In spite of early and adequate treatment, however, many adults have residual problems.  Cataracts have been found in 21%, decreased bone density in 24%, tremor in 46%, ataxia in 15%, and dysarthria in 24%.  Few patients of either sex have children and all females have premature ovarian insufficiency.  Depression and anxiety are present in 39-67%.  It has been estimated that there is a twofold increase in the odds of depression with each 10 year increment of age.

Genetics

This is an autosomal recessive disorder resulting from mutations in the GALT gene (9p13) encoding galactose-1-phosphate uridylyltransferase.

For other disorders of galactose metabolism see galactose epimerase deficiency (230350) and galactokinase deficiency (230200).

Pedigree: 
Autosomal recessive
Treatment
Treatment Options: 

Treatment with a lactose- and galactose-free diet within the first 3-17 days can prevent the formation of cataracts.  Few need surgical removal.  Liver function improves and a reduction in icterus can be seen.  It can also prevent fatal E. coli sepsis.  However, long term effects have been disappointing as many patients still develop mental and motor dysfunction as well as speech difficulties (dyspraxia).  The long term outcome seems to depend upon the level of GALT enzyme activity which varies considerably.

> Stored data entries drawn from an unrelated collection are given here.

(** * cryptox: keystore codec and NEO transaction engine

    A shallow embedding of the Go sources of the repository
    (keystore/web3keystore.go, the [neo] transaction builder and its
    wire format, eth/key.go, the [wif] importer) and the properties
    stated about them.

    Conventions.
    - A Go [[]byte] is a [list byte]; a Go [string] is a [string]
      (both are sequences of 8-bit values).
    - A Go [float64] is a primitive binary64 float ([PrimFloat.float]):
      the same IEEE 754 format with round-to-nearest-even.
    - A Go function that returns [(T, error)] returns a [result T]; a
      run-time panic (a failed type assertion, a slice out of range) is
      the separate outcome [Panic].
    - A slice the callee reorders in place is passed in and handed back:
      the function returns the new content of the caller's slice next to
      its own results. *)

From Stdlib Require Import ZArith Lia List Bool String Ascii Floats.
From Stdlib Require Import Permutation Nnat.
From Stdlib.Strings Require Import Byte.
Import ListNotations.

Set Warnings "-inexact-float,-register-all".

(* ================================================================= *)
(** ** Go values shared by the packages *)

Module Go.

(** The errors the modelled code returns, by the place that builds them. *)
Inductive error : Type :=
| ErrNoUTXO                                   (* neo: "no enough utxo" *)
| ErrParseFloat (s : string)                  (* strconv.ParseFloat, through UTXO.Value *)
| ErrHexLength                                (* hex.ErrLength *)
| ErrHexInvalidByte (b : byte)                (* hex.InvalidByteError *)
| ErrJSON (msg : string)                      (* encoding/json *)
| ErrVersion                                  (* "cryptox library only support keystore version 3" *)
| ErrCipher (cipher : string)                 (* "Cipher not supported: %v" *)
| ErrDecrypt (calculatedMAC mac : list byte)  (* ErrDecrypt and the two MACs in hex *)
| ErrUnsupportedPRF (prf : string)            (* "Unsupported PBKDF2 PRF: %s" *)
| ErrUnsupportedKDF (kdf : string)            (* "Unsupported KDF: %s" *)
| ErrScrypt (msg : string)                    (* scrypt.Key *)
| ErrAESKeySize (n : nat).                    (* aes.KeySizeError *)

Inductive result (A : Type) : Type :=
| OK (a : A)
| Err (e : error)
| Panic (msg : string).

Arguments OK {A} a.
Arguments Err {A} e.
Arguments Panic {A} msg.

Definition bind {A B : Type} (r : result A) (k : A -> result B) : result B :=
  match r with
  | OK a => k a
  | Err e => Err e
  | Panic m => Panic m
  end.

(** [byte(x)] on an integer: the low eight bits. *)
Definition byte_of_Z (z : Z) : byte :=
  match Byte.of_N (Z.to_N (z mod 256)) with
  | Some b => b
  | None => x00
  end.

Definition Z_of_byte (b : byte) : Z := Z.of_N (Byte.to_N b).

(** [uint16(x)]: the low sixteen bits. *)
Definition uint16 (z : Z) : Z := z mod 65536.

(** [strings.TrimPrefix]. *)
Definition strings_TrimPrefix (s prefix : string) : string :=
  if String.prefix prefix s
  then String.substring (String.length prefix) (String.length s - String.length prefix) s
  else s.

(** *** encoding/hex *)

Definition hextable : list byte :=
  [x30; x31; x32; x33; x34; x35; x36; x37; x38; x39; x61; x62; x63; x64; x65; x66].

Definition fromHexChar (c : byte) : option N :=
  match c with
  | x30 => Some 0%N | x31 => Some 1%N | x32 => Some 2%N | x33 => Some 3%N
  | x34 => Some 4%N | x35 => Some 5%N | x36 => Some 6%N | x37 => Some 7%N
  | x38 => Some 8%N | x39 => Some 9%N
  | x61 => Some 10%N | x62 => Some 11%N | x63 => Some 12%N
  | x64 => Some 13%N | x65 => Some 14%N | x66 => Some 15%N
  | x41 => Some 10%N | x42 => Some 11%N | x43 => Some 12%N
  | x44 => Some 13%N | x45 => Some 14%N | x46 => Some 15%N
  | _ => None
  end.

Definition hex_digit (n : N) : byte := nth (N.to_nat n) hextable x30.

(** [hex.Encode]: two lower-case digits per byte, high nibble first. *)
Fixpoint hex_Encode (src : list byte) : list byte :=
  match src with
  | [] => []
  | v :: src' =>
      hex_digit (Byte.to_N v / 16) :: hex_digit (Byte.to_N v mod 16) :: hex_Encode src'
  end.

Definition hex_EncodeToString (src : list byte) : string :=
  string_of_list_byte (hex_Encode src).
(** What the substitution does, said without the pattern. *)
Lemma sub_label_removes t t' :
  removes_label_line ws ci label t t' <-> sub_label ws ci label t = t'.
Proof.
  split.
  - intros [(b & e & Hends & ->)|[Hnone ->]]; [by apply sub_label_sound|].
    destruct (sub_label_cases t) as [(b & e & Hends)|?]; [|done].
    by destruct (Hnone b e).
  - intros <-. destruct (sub_label_cases t) as [(b & e & Hends)|Hsame].
    + left. exists b, e. split; [done|]. by apply sub_label_sound.
    + right. split; [|done]. intros b e Hends.
      pose proof (ends_with_label_line_shorter t b e Hends) as Hlen.
      apply sub_label_sound in Hends. rewrite Hsame in Hends. rewrite Hends in Hlen. lia.
Qed.

Lemma sub_label_plain y : NL ∉ y -> sub_label ws ci label y = y.
Proof.
  induction y as [|c y IH]; [done|]. intros Hnl.
  cbn [sub_label]. destruct (N.eqb_spec c NL) as [->|_].
  - exfalso. apply Hnl, list_elem_of_here.
  - rewrite IH; [done|]. intros Hin. apply Hnl. by apply list_elem_of_further.
Qed.
End Pattern.

(** *** The three labels *)

Ltac split_tests :=
  repeat match goal with
         | |- context [N.eqb ?x ?y] => is_var x; destruct (N.eqb_spec x y)
         | |- context [N.leb ?x ?y] => is_var x; destruct (N.leb_spec x y)
         | |- context [N.leb ?x ?y] => is_var y; destruct (N.leb_spec x y)
         end.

Special education and speech therapy may be beneficial.  Depression in older patients should be offered where indicated.

References
Article Title: 

The adult galactosemic phenotype

Waisbren SE, Potter NL, Gordon CM, Green RC, Greenstein P, Gubbels CS, Rubio-Gozalbo E, Schomer D, Welt C, Anastasoaie V, D'Anna K, Gentile J, Guo CY, Hecht L, Jackson R, Jansma BM, Li Y, Lip V, Miller DT, Murray M, Power L, Quinn N, Rohr F, Shen Y, Skinder-Meredith A, Timmers I, Tunick R, Wessel A, Wu BL, Levy H, Elsas L, Berry GT. The adult galactosemic phenotype. J Inherit Metab Dis. 2011 Jul 21. [Epub ahead of print]

PubMed ID: 
21779791

Tangier Disease

Clinical Characteristics
Ocular Features: 

This disorder of lipoprotein metabolism is associated in many cases with corneal infiltrates, cicatricial ectropion, poor lid closure, and exposure keratopathy.  The corneal clouding alone generally cause little reduction of acuity but those with poor lid function and exposure keratopathy may have severe vision loss.  There may be weakness in the periorbital and lid muscles.  The corneal infiltration occurs late in life but is progressive with older individuals having the greatest visual impairment.  The corneal infiltrates are described as a “dot-like haze”, more prominent centrally and located in the stroma.  On electron microscopy, deposits in the conjunctiva are described as birefringent lipid particles located in pericytes and fibrocytes.  Lipid deposition occurs throughout the body including the conjunctiva.  Corneal hypesthesia has been reported.

In a series of 13 patients, ectropion and corneal scarring were reported in 3 and corneal infiltrates in 9.  Four had orbicular muscle weakness.  The latter together with corneal hypesthesia may be the earliest ocular signs of Tangier disease and should suggest the diagnosis even before the corneal clouding occurs.

Systemic Features: 

Patients with Tangier disease have significant enlargement of the liver, spleen and lymph nodes.  The tonsils are also frequently enlarged and have a characteristic yellow-orange  coloration.  The enlargement of these organs is due to lipid infiltration.  Plasma levels of cholesterol and HDL are characteristically slightly low while triglycerides are mildly elevated.  Peripheral neuropathy and muscle atrophy can be debilitating.  Severe coronary artery disease is common with onset sometime in the 5th decade.

Genetics

Tangier disease is an autosomal recessive disorder resulting from mutations in the ATP-binding cassette-1 gene ABCA1 (9p31.1) located in exon 22.  Parental consanguinity is common.

Pedigree: 
Autosomal recessive
Treatment
Treatment Options: 

No treatment is available for this disorder beyond local organ treatment as indicated.
 

References
Article Title: 

Ocular complications of Tangier disease

Pressly, T. A.; Scott, W. J.; Ide, C. H.; Winkler, A.; Reams, G. P. : Ocular complications of Tangier disease. Am. J. Med. 83: 991-994, 1987.